= BCL Molecular =

The BCL Molecular 18 was a range of 18-bit computers designed and manufactured in the UK from 1970 until the late 1980s. The machines were originally manufactured by Systemation Limited and sold by Business Mechanisation Limited. The two companies merged in 1968 to form Business Computers Limited - later a public limited company. Business Computers Ltd subsequently went into receivership in 1974.
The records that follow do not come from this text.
(* ===== verification/NddsReads.v ===== *)
(** * DDS agent: reads

    The functions of [NddsAgent.c] and [NddsAgentIntf.c] that serve a read: from the
    request of a client to the samples DDS has for it, and back when a loan is returned
    or the read is cancelled.

    A thread that waits for a semaphore gives back the records it holds, and what the
    others did to the memory in the meantime is a parameter ([others]).  The last
    argument of a callback of the code is left out where the code passes a constant.
    A [goto done] that jumps back to its own label is a loop, with fuel. *)

From Stdlib Require Import ZArith Lia Ascii String Sorted.
From stdpp Require Import base tactics list gmap.
From S2P Require Import Prelude.
From S2P Require Import CString.
From S2P Require Import Infrastructure.
From S2P Require Import Interaction.
From S2P Require Import ServiceData.
From S2P Require Import NddsData.
From S2P Require Import AgentDb.
From S2P Require Import NddsSamples.
From S2P Require Import NddsReaders.

Local Open Scope nano_scope.

Section reads.
Context {N : NddsApi} {C : ConnextCore}.

(** ** Records of the database *)

(** The resource of an attached resource, locked for [body], which is given its record.
    A resource that is unknown, or whose entity of DDS was deleted, is refused; [done] is
    what the code does at its label, and [failed] what it makes of the result when the
    record cannot be released. *)
Definition with_resource {A} (attached : Z) (refused : A) (done : A -> ndds A)
    (failed : A -> A) (body : Z -> ndds A) : ndds A :=
  let* a := attached_of attached in
  let* l := NDDSA_AgentDb_lookup_resource (att_resource (at_base a)) in
  match l with
  | (true, Some (Some resource_rec)) =>
      let* rr := resource_rec_of resource_rec in
      let* r := (if native_deleted (rr_resource rr) then ret refused else body resource_rec) in
      let* r := done r in
      let* ok := NDDSA_AgentDb_release_resource in
      ret (if ok then r else failed r)
  | _ => done refused
  end.

(** The reader of a resource. *)
Definition reader_data (resource_rec : Z) : ndds Z :=
  let* rr := resource_rec_of resource_rec in
  not_null (resource_user_data (rr_resource rr)).

(** AGENT_LOOKUP_SESSION_OR_DONE: the record, when there is one, and whether the code
    goes on; it goes to [done] with the record of an inactive session. *)
Definition lookup_active (key : D2S2_ClientSessionKey) : ndds (option Z * bool) :=
  let* l := NDDSA_AgentDb_lookup_session key in
  match l with
  | Some (Some session_rec) =>
      let* rec := session_rec_of session_rec in
      ret (Some session_rec, NDDSA_ClientSession_active (sr_session rec))
  | _ => ret (None, false)
  end.

Definition release_session_rec (session_rec : option Z) : ndds unit :=
  match session_rec with
  | Some _ => NDDSA_AgentDb_release_session;; ret tt
  | None => ret tt
  end.

(** ** Waiting *)

(** The part before the semaphore is taken: the records and tables are given back, the
    session last. *)
Definition give_back (locked_sessions locked_resources : bool) (resource_rec : option Z)
    : ndds bool :=
  unless (match resource_rec with
          | Some _ => NDDSA_AgentDb_release_resourceEA
          | None => ret true
          end) then ret false else
  unless (if locked_resources then NDDSA_AgentDb_unlock_resources false else ret true)
  then ret false else
  unless NDDSA_AgentDb_release_sessionEA then ret false else
  if locked_sessions then NDDSA_AgentDb_unlock_sessions false else ret true.

(** The part after it: they are locked again, and have to be the same records. *)
Definition take_back (locked_sessions : bool) (key : D2S2_ClientSessionKey) (session_rec : Z)
    (locked_resources : bool) (resource_rec : option (D2S2_ResourceId * Z)) : ndds bool :=
  unless (if locked_sessions then NDDSA_AgentDb_lock_sessions false false else ret true)
  then ret false else
  let* s := NDDSA_AgentDb_lookup_sessionEA key in
  if negb (fst s) then ret false else
  if negb (bool_decide (snd s = Some session_rec)) then ret false else
  unless (if locked_resources then NDDSA_AgentDb_lock_resources false false else ret true)
  then ret false else
  match resource_rec with
  | Some (rid, rec) =>
      let* r := NDDSA_AgentDb_lookup_resourceEA rid in
      if negb (fst r) then ret false else ret (bool_decide (snd r = Some rec))
  | None => ret true
  end.

(** The copy of the identifier is finalized only when nothing is to be locked again or
    everything was. *)
Definition NDDSA_Agent_wait_for_semaphoreEA (others : Ndds -> Ndds) (locked_sessions : bool)
    (session_rec : Z) (locked_resources : bool) (resource_rec : option Z) (sem_event : option Z)
    : ndds bool :=
  let* rec := session_rec_of session_rec in
  let sid := cs_key (sr_session rec) in
  let* copied :=
    match resource_rec with
    | Some r =>
        let* rr := resource_rec_of r in
        ret (D2S2_ResourceId_copy D2S2_RESOURCEID_INITIALIZER (res_id (resource_base (rr_resource rr))))
    | None => ret (true, D2S2_RESOURCEID_INITIALIZER)
    end in
  let rid := snd copied in
  let finalized := free_string (fst (D2S2_ResourceId_finalize rid)) in
  if negb (fst copied) then finalized;; ret false else
  unless give_back locked_sessions locked_resources resource_rec then finalized;; ret false else
  ncall (EventSemaphoreTake sem_event);;
  modify others;;
  unless take_back locked_sessions sid session_rec locked_resources
           (match resource_rec with Some r => Some (rid, r) | None => None end)
  then ret false else
  finalized;;
  ret true.

(** ** Cancelling a read *)

Definition set_ev_live (b : bool) (r : NDDSA_Read) : NDDSA_Read :=
  {| rq_agent := rq_agent r; rq_session_key := rq_session_key r;
     rq_reader_id := rq_reader_id r; samples_rcvd := samples_rcvd r;
     samples_max := samples_max r; rq_max_bytes := rq_max_bytes r; rq_samples := rq_samples r;
     last_sample := last_sample r; start_ts := start_ts r; last_sample_ts := last_sample_ts r;
     sample_pace := sample_pace r; max_elapsed_ts := max_elapsed_ts r;
     rq_content_filter_expr := rq_content_filter_expr r; delayed := delayed r;
     rq_status := rq_status r; sem_event := sem_event r; ev_live := b |}.

Definition set_read_req (r : option Z) (a : NDDSA_AttachedResource) : NDDSA_AttachedResource :=
  {| at_base := at_base a; at_resource := at_resource a; at_session := at_session a;
     at_user_data := at_user_data a; read_req := r;
     last_sample_forwarded := last_sample_forwarded a;
     last_sample_returned := last_sample_returned a |}.

Definition upd_read (read : Z) (f : NDDSA_Read -> NDDSA_Read) : ndds unit :=
  let* r := read_of read in modify (put_read read (f r)).

Definition upd_attached (attached : Z) (f : NDDSA_AttachedResource -> NDDSA_AttachedResource)
    : ndds unit :=
  let* a := attached_of attached in modify (put_attached attached (f a)).

(** The part that frees the read, once its last event has come. *)
Definition free_read (attached : Z) : ndds unit :=
  let* a := attached_of attached in
  let* read := not_null (read_req a) in
  let* r := read_of read in
  (match rq_content_filter_expr r with
   | Some expr => ncall (StringFree expr);; ret tt
   | None => ret tt
   end);;
  ncall (EventSemaphoreDelete (sem_event r));;
  let* ag := the_nd_agent in
  ncall (ReadPoolReturn (pool_reads ag) read);;
  upd_attached attached (set_read_req None).

Definition NDDSA_Agent_cancel_readEA (others : Ndds -> Ndds) (session_rec attached : Z)
    (locked_resources : bool) (resource_rec : Z) : ndds DDS_ReturnCode_t :=
  let* rr := resource_rec_of resource_rec in
  let* a := attached_of attached in
  match read_req a with
  | None => ret DDS_RETCODE_OK
  | Some read =>
      let* r := read_of read in
      if NDDSA_Read_has_pending_samples r then ret DDS_RETCODE_ERROR else
      let* reader := not_null (resource_user_data (rr_resource rr)) in
      unless NDDSA_Reader_request_complete reader read then ret DDS_RETCODE_ERROR else
      upd_read read (set_ev_live false);;
      unless NDDSA_Agent_post_event (ReadEvent read false) NTP_TIME_ZERO
      then ret DDS_RETCODE_ERROR else
      let* r := read_of read in
      unless NDDSA_Agent_wait_for_semaphoreEA others false session_rec locked_resources
               (Some resource_rec) (sem_event r)
      then ret DDS_RETCODE_ERROR else
      free_read attached;;
      ret DDS_RETCODE_OK
  end.

(** A failure to release the record is only logged. *)
Definition NDDSA_Agent_cancel_readI (others : Ndds -> Ndds) (session_rec attached : Z)
    : ndds DDS_ReturnCode_t :=
  with_resource attached DDS_RETCODE_ERROR ret id
    (fun resource_rec => NDDSA_Agent_cancel_readEA others session_rec attached false resource_rec).
(** ** Starting a read *)

(** [NDDSA_READ_INITIALIZER] with the fields that are set before anything can fail. *)
Definition new_read (self : Z) (session_rec : NDDSA_ClientSessionRecord)
    (attached : NDDSA_AttachedResource) : NDDSA_Read :=
  {| rq_agent := Some self; rq_session_key := cs_key (sr_session session_rec);
     rq_reader_id := att_id (at_base attached); samples_rcvd := 0; samples_max := 0;
     rq_max_bytes := 0; rq_samples := []; last_sample := SEQUENCENUMBER_DEFAULT;
     start_ts := NTP_TIME_ZERO; last_sample_ts := NTP_TIME_ZERO; sample_pace := NTP_TIME_ZERO;
     max_elapsed_ts := NTP_TIME_ZERO; rq_content_filter_expr := None; delayed := false;
     rq_status := READSTATUS_DEFAULT; sem_event := None; ev_live := true |}.
(* ===== verification/NddsDelete.v ===== *)
(** * DDS agent: deleting resources

    The functions of [NddsAgent.c] that delete the DDS entity of a resource and what it
    contains, and those of [NddsResourceFactory.c] and [NddsXmlResource.c] they call:
    finding an entity by its name and unloading its XML element.

    The entities of a participant, publisher or subscriber are deleted first.  Each may
    have a resource of its own; then that resource is deleted, which finds its entity
    again by name.  The three functions call each other: they share one fuel, and a
    kind of entity contains only kinds of less rank.  [rows] is the fuel of the loops
    over the table of resources and the requests of a reader.  What every run deletes, and in which
    order, is the grammar [entity_deleted] of its steps. *)

From Stdlib Require Import ZArith Lia Ascii String.
From stdpp Require Import base tactics list gmap.
From S2P Require Import Prelude.
From S2P Require Import CString.
From S2P Require Import Infrastructure.
From S2P Require Import EntityName.
From S2P Require Import Interaction.
From S2P Require Import ServiceData.
From S2P Require Import NddsData.
From S2P Require Import AgentDb.
From S2P Require Import NddsResources.
From S2P Require Import NddsReaders.
From S2P Require Import NddsWriters.
From S2P Require Import NddsFrames.

Local Open Scope nano_scope.

#[export] Instance D2S2_ResourceKind_eq_dec : EqDecision D2S2_ResourceKind.
Proof. solve_decision. Defined.

Section delete.
Context {N : NddsApi} {C : ConnextCore}.

(** ** The factory of resources *)

(** Whether it succeeded, whether the entity exists, and the entity. *)
Definition NDDSA_ResourceFactory_lookup_entity_resourceEA (kind : D2S2_ResourceKind)
    (id : D2S2_ResourceId) (entity : option Z) : ndds (bool * bool * option Z) :=
  let existing (r : bool * option Z) : bool * bool * option Z :=
    if fst r then (true, bool_decide (is_Some (snd r)), snd r) else (false, false, snd r) in
  match kind with
  | RESOURCEKIND_APPLICATION =>
      let* r := NDDSA_RefResource_lookup_application id in
      ret (bool_decide (is_Some r), default false r, entity)
  | RESOURCEKIND_DOMAINPARTICIPANT =>
      let* r := NDDSA_RefResource_lookup_participant id in
      ret (match r with Some e => existing (true, e) | None => (false, false, entity) end)
  | RESOURCEKIND_TOPIC => let* r := NDDSA_RefResource_lookup_topic id in ret (existing r)
  | RESOURCEKIND_PUBLISHER => let* r := NDDSA_RefResource_lookup_publisher id in ret (existing r)
  | RESOURCEKIND_SUBSCRIBER => let* r := NDDSA_RefResource_lookup_subscriber id in ret (existing r)
  | RESOURCEKIND_DATAWRITER => let* r := NDDSA_RefResource_lookup_datawriter id in ret (existing r)
  | RESOURCEKIND_DATAREADER => let* r := NDDSA_RefResource_lookup_datareader id in ret (existing r)
  | RESOURCEKIND_DOMAIN => ret (NDDSA_RefResource_lookup_domain id false, entity)
  | RESOURCEKIND_QOSPROFILE => ret (NDDSA_RefResource_lookup_qosprofile id false, entity)
  | RESOURCEKIND_TYPE => ret (NDDSA_RefResource_lookup_type id false, entity)
  | RESOURCEKIND_UNKNOWN => ret (false, false, entity)
  end.

(** The macros that enter and leave the exclusive area of the factory are empty. *)
Definition NDDSA_ResourceFactory_lookup_entity_resource (kind : D2S2_ResourceKind)
    (id : D2S2_ResourceId) (entity : option Z) : ndds (bool * bool * option Z) :=
  NDDSA_ResourceFactory_lookup_entity_resourceEA kind id entity.

Definition DEPTH_LIBRARY : Z := 1.

(** The element of a resource: that of its library, its own, or none. *)
Inductive XmlElement := ElementLibrary | ElementResource | ElementNone.

Definition xml_element (kind : D2S2_ResourceKind) : XmlElement :=
  match kind with
  | RESOURCEKIND_DOMAINPARTICIPANT | RESOURCEKIND_DOMAIN | RESOURCEKIND_QOSPROFILE
  | RESOURCEKIND_APPLICATION => ElementLibrary
  | RESOURCEKIND_TOPIC | RESOURCEKIND_PUBLISHER | RESOURCEKIND_SUBSCRIBER
  | RESOURCEKIND_DATAWRITER | RESOURCEKIND_DATAREADER | RESOURCEKIND_TYPE => ElementResource
  | RESOURCEKIND_UNKNOWN => ElementNone
  end.

(** Failures are only logged. *)
Definition NDDSA_ResourceFactory_unload_resource_xml (kind : D2S2_ResourceKind)
    (id : D2S2_ResourceId) : ndds unit :=
  if negb (bool_decide (id_kind id = RESOURCEIDKIND_REF)) then ret tt else
  let? factory := ncall FactoryGetInstance else ret tt in
  let* n := entity_name id in
  if negb (fst n) then ret tt else
  match xml_element kind with
  | ElementLibrary =>
      let? own := name_ref (snd n) DEPTH_LIBRARY else ret tt in
      ncall (UnloadXmlElement factory (Some own));;
      ncall (StringFree own);;
      ret tt
  | ElementResource =>
      ncall (UnloadXmlElement factory (default None (id_ref id)));;
      ret tt
  | ElementNone => ret tt
  end.

(** ** Finding the resource of an entity *)

(** [entity] read from the union. *)
Definition entity_of (r : NDDSA_Resource) : option (option Z) :=
  match native_value (native r) with NativeEntity e => Some e | NativeGeneric _ => None end.

Definition has_entity (kind : D2S2_ResourceKind) : bool :=
  match kind with
  | RESOURCEKIND_DATAREADER | RESOURCEKIND_DATAWRITER | RESOURCEKIND_SUBSCRIBER
  | RESOURCEKIND_PUBLISHER | RESOURCEKIND_TOPIC | RESOURCEKIND_DOMAINPARTICIPANT => true
  | _ => false
  end.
The company was purchased from the receiver by Computer World Trade, maintenance of existing machines was by a subsidiary of CWT called CFM, manufacturing was passed to ABS Computer in the old BCL building in Portslade and sales rights were sold to a team from the old Singer Computers by 1976 trading as Business Computers (Systems) Ltd selling the Molecular. BC(S) Ltd subsequently went public in 1981 to form Business Computers (Systems) Plc. Servicing and manufacturing was gradually taken over by Systemation Services/ Systemation Developments Ltd. BC(S)Plc was eventually taken over by Electronic Data Processing (EDP). Amongst its users and service engineers it was affectionately known as the Molly.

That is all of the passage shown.